Солдаты, которых предали - Вельц Гельмут - Страница 69
- Предыдущая
- 69/82
- Следующая
– Что с полковником Прештиеном?
– Застрелился.
– А его адъютант Келлер?
– Застрелился.
– А Айзбер?
– Убит.
– Что-нибудь знаете о генерале, командире 371-й?
– Да. Застрелился.
– Почему?
– В самом деле, почему?
Через неделю становится немного просторнее. Многие из тех, кто лежал рядом с нами, уже покоятся на улице. Причина – сыпняк, дизентерия, потеря сопротивляемости организма. Ведь около семидесяти дней мы почти не получали пищи. А теперь люди умирают от голода с куском хлеба и колбасы в руке. Организм ничего не принимает. Врачи качают головами и вскрывают следующего. Вскрытие показывает: сужение и антиперистальтика кишечника и желудка, они не могут выполнять свои функции.
Девяносто процентов всех пленных шло в лагерь с высокой температурой. Несмотря на самый тщательный уход, многих из них уже не спасти. Русские врачи борются за жизнь каждого. Медицинские сестры сидят у постелей день и ночь. Они делают все, что могут, не щадят сил и даже своей жизни: ведь многие из них заражаются и через несколько дней повторяют путь своих пациентов.
Один из пленных, открывая консервную банку, порезал левую руку. Из раны вытекло три капли крови. Этого достаточно. Поранившийся ложится на койку, через пять минут он умирает.
Голодный психоз удерживается, несмотря на регулярное питание. Мы потеряли меру всех вещей. Боимся умереть от истощения, если не поесть чего-нибудь через каждые полчаса. Это рождает ощущение неутолимого голода.
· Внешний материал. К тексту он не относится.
(** * Mercury: a client-side soft-navigation engine

    A shallow embedding of [src/Mercury.js], [src/validation.js],
    [src/utils.js] and [src/constants.js], together with a model of the
    browser objects the engine talks to (document, session history,
    XMLHttpRequest, timers, console), and the properties of the
    navigation engine proved over that embedding.

    The engine is event driven and single threaded.  Every method of the
    class is a computation in the monad [Js], which threads the state of
    the page (the [World]) and may complete abruptly with an exception,
    the way a JavaScript function body does. *)

From Stdlib Require Import Floats.SpecFloat.
From stdpp Require Import gmap strings list fin_maps pretty.

#[local] Set Warnings "-register-all".

Open Scope string_scope.
Open Scope list_scope.
Open Scope nat_scope.

(** ** Numbers

    A JavaScript number is an IEEE 754 binary64 value, [spec_float] of
    the standard library: NaN, an infinity, a signed zero, or a finite
    value [(-1)^s * m * 2^e] in canonical form ([m] below [2^53], [e]
    from -1074 to 971, [m] of 53 bits unless [e] is -1074). *)

(** [m * 2^e], rounded to the nearest number. *)
Definition number (m e : Z) : spec_float := binary_normalize 53 1024 m e false.

(** The number of an integer literal. *)
Definition integer (n : Z) : spec_float := number n 0.

(** [x < 0] on numbers: false for NaN and for both zeros. *)
Definition belowZero (x : spec_float) : bool := SFltb x (S754_zero false).

(** [Number::toString(x)] in radix 10: the shortest decimal numeral
    that reads back as [x], the nearest to [x] among the shortest, laid
    out in positional notation for a magnitude from [1e-6] up to, not
    including, [1e21] and in exponent notation outside. *)
Module NumberToString.

(** The value [coefficient * 2^binaryExponent * 10^decimalExponent];
    such values are compared exactly, over a common scale. *)
Record Scaled := {
  coefficient : Z;
  binaryExponent : Z;
  decimalExponent : Z
}.

Definition aligned (x y : Scaled) : Z * Z :=
  let b := Z.min (binaryExponent x) (binaryExponent y) in
  let c := Z.min (decimalExponent x) (decimalExponent y) in
  ((coefficient x * 2 ^ (binaryExponent x - b) * 10 ^ (decimalExponent x - c))%Z,
   (coefficient y * 2 ^ (binaryExponent y - b) * 10 ^ (decimalExponent y - c))%Z).

Definition compare (x y : Scaled) : comparison :=
  let '(p, q) := aligned x y in (p ?= q)%Z.

Definition distance (x y : Scaled) : Scaled :=
  let '(p, q) := aligned x y in
  {| coefficient := Z.abs (p - q);
     binaryExponent := Z.min (binaryExponent x) (binaryExponent y);
     decimalExponent := Z.min (decimalExponent x) (decimalExponent y) |}.

(** The integer part of [x / y]. *)
Definition quotient (x y : Scaled) : Z :=
  let '(p, q) := aligned x y in (p / q)%Z.

Definition powerOfTen (t : Z) : Scaled :=
  {| coefficient := 1; binaryExponent := 0; decimalExponent := t |}.

(** The numeral with the digits of [s] and [n] of them (or zeros) before
    the decimal point, [k] being the number of digits of [s]. *)
Definition decimal (s n k : Z) : Scaled :=
  {| coefficient := s; binaryExponent := 0; decimalExponent := n - k |}.

Section Shortest.

(** The positive number [m * 2^e]. *)
Context (m : positive) (e : Z).

Definition exact : Scaled :=
  {| coefficient := Z.pos m; binaryExponent := e; decimalExponent := 0 |}.

(** The numbers next to [m * 2^e] lie [2^e] away, but for the one
    below the least mantissa of a binade, which lies [2^(e-1)] away.
    A numeral reads back as [m * 2^e] when it lies less than half way
    to them, or exactly half way and [m] is even. *)
Definition lowerGapHalved : bool :=
  (Z.pos m =? 2 ^ 52)%Z && (-1074 <? e)%Z.

Definition lowerEnd : Scaled :=
  {| coefficient := 4 * Z.pos m - (if lowerGapHalved then 1 else 2);
     binaryExponent := e - 2; decimalExponent := 0 |}.

Definition upperEnd : Scaled :=
  {| coefficient := 4 * Z.pos m + 2; binaryExponent := e - 2; decimalExponent := 0 |}.

Definition readsBack (numeral : Scaled) : bool :=
  match compare lowerEnd numeral, compare numeral upperEnd with
  | Lt, Lt => true
  | Eq, (Lt | Eq) | Lt, Eq => Z.even (Z.pos m)
  | _, _ => false
  end.

(** The [n] with [10^(n-1) <= m * 2^e < 10^n], searched upwards from an
    estimate that lies at most three below it. *)
Fixpoint magnitudeFrom (fuel : nat) (n : Z) : Z :=
  match fuel with
  | O => n
  | S fuel =>
      match compare (powerOfTen n) exact with
      | Gt => n
      | _ => magnitudeFrom fuel (n + 1)
      end
  end.

Definition magnitude : Z :=
  magnitudeFrom 5 ((Z.pos (digits2_pos m) + e - 1) * 1233 / 4096 - 1).

(** The numerals of [k] digits that read back as [m * 2^e], as pairs
    [(s, n)]: the two nearest to it at either magnitude. *)
Definition candidates (k : Z) : list (Z * Z) :=
  n ← [magnitude; (magnitude + 1)%Z];
  let below := quotient exact (powerOfTen (n - k)) in
  s ← [below; (below + 1)%Z];
  if (10 ^ (k - 1) <=? s)%Z && (s <? 10 ^ k)%Z && readsBack (decimal s n k)
  then [(s, n)] else [].

Definition nearer (k : Z) (a b : Z * Z) : Z * Z :=
  match compare (distance (decimal a.1 a.2 k) exact)
                (distance (decimal b.1 b.2 k) exact) with
  | Lt => a
  | Gt => b
  | Eq => if Z.even a.1 then a else b
  end.

Definition nearest (k : Z) : option (Z * Z) :=
  match candidates k with
  | [] => None
  | c :: rest => Some (foldl (nearer k) c rest)
  end.

(** Seventeen digits always suffice. *)
Fixpoint shortestFrom (fuel : nat) (k : Z) : Z * Z :=
  match fuel with
  | O => (Z.pos m, 0%Z)
  | S fuel =>
      match nearest k with
      | Some found => found
      | None => shortestFrom fuel (k + 1)
      end
  end.

Definition shortest : Z * Z := shortestFrom 17 1.

End Shortest.

Fixpoint zeros (n : nat) : string :=
  match n with O => "" | S n => "0" +:+ zeros n end.

Definition layout (s n : Z) : string :=
  let digits := pretty s in
  let k := Z.of_nat (String.length digits) in
  if (k <=? n)%Z && (n <=? 21)%Z then digits +:+ zeros (Z.to_nat (n - k))
  else if (0 <? n)%Z && (n <=? 21)%Z then
    String.substring 0 (Z.to_nat n) digits
      +:+ "." +:+ String.substring (Z.to_nat n) (Z.to_nat (k - n)) digits
  else if (-6 <? n)%Z && (n <=? 0)%Z then "0." +:+ zeros (Z.to_nat (- n)) +:+ digits
  else
    let exponent := (if (n - 1 <? 0)%Z then "-" else "+") +:+ pretty (Z.abs (n - 1)) in
    if (k =? 1)%Z then digits +:+ "e" +:+ exponent
    else String.substring 0 1 digits
           +:+ "." +:+ String.substring 1 (Z.to_nat (k - 1)) digits
           +:+ "e" +:+ exponent.

End NumberToString.

(** A finite value that is not written in canonical form is read as the
    number nearest to it. *)
Definition numberToString (x : spec_float) : string :=
  match x with
  | S754_nan => "NaN"
  | S754_zero _ => "0"
  | S754_infinity negative => if negative then "-Infinity" else "Infinity"
  | S754_finite negative m e =>
      (if negative then "-" else "")
        +:+ match number (Z.pos m) e with
            | S754_finite _ mantissa exponent =>
                let '(s, n) := NumberToString.shortest mantissa exponent in
                NumberToString.layout s n
            | S754_infinity _ => "Infinity"
            | _ => "0"
            end
  end.

(** ** JavaScript values

    The values a caller can hand to the constructor.  A function is
    opaque: it carries its source text and the value that a call of it
    returns (a function that raises or acts on the page when it is
    called is outside the embedding).  Objects are the property tables
    of plain objects (own data properties, with [Object.prototype]
    behind them), an earlier binding shadowing a later one. *)

Inductive JsValue : Type :=
| JsUndefined
| JsNull
| JsBoolean (b : bool)
| JsNumber (x : spec_float)
| JsString (s : string)
| JsSymbol (description : string)
| JsFunction (source : string) (returns : JsValue)
| JsArray (items : list JsValue)
| JsObject (props : list (string * JsValue)).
Прошло недели две – точно мы не знаем, это нас не интересует. Распорядок дня прост. Спим, дремлем, едим. И ходим посидеть на корточках на двор, под открытым небом, туда, где от мороза гудят телефонные провода и часовые бьют ногой об ногу. У всех у нас понос. Двух пленных часовые уже отгоняли выстрелами от забора, к которому они слишком приблизились, чтобы уединиться от других. В голову мы пули получали достаточно часто, но вот в зад… Это совсем ни к чему.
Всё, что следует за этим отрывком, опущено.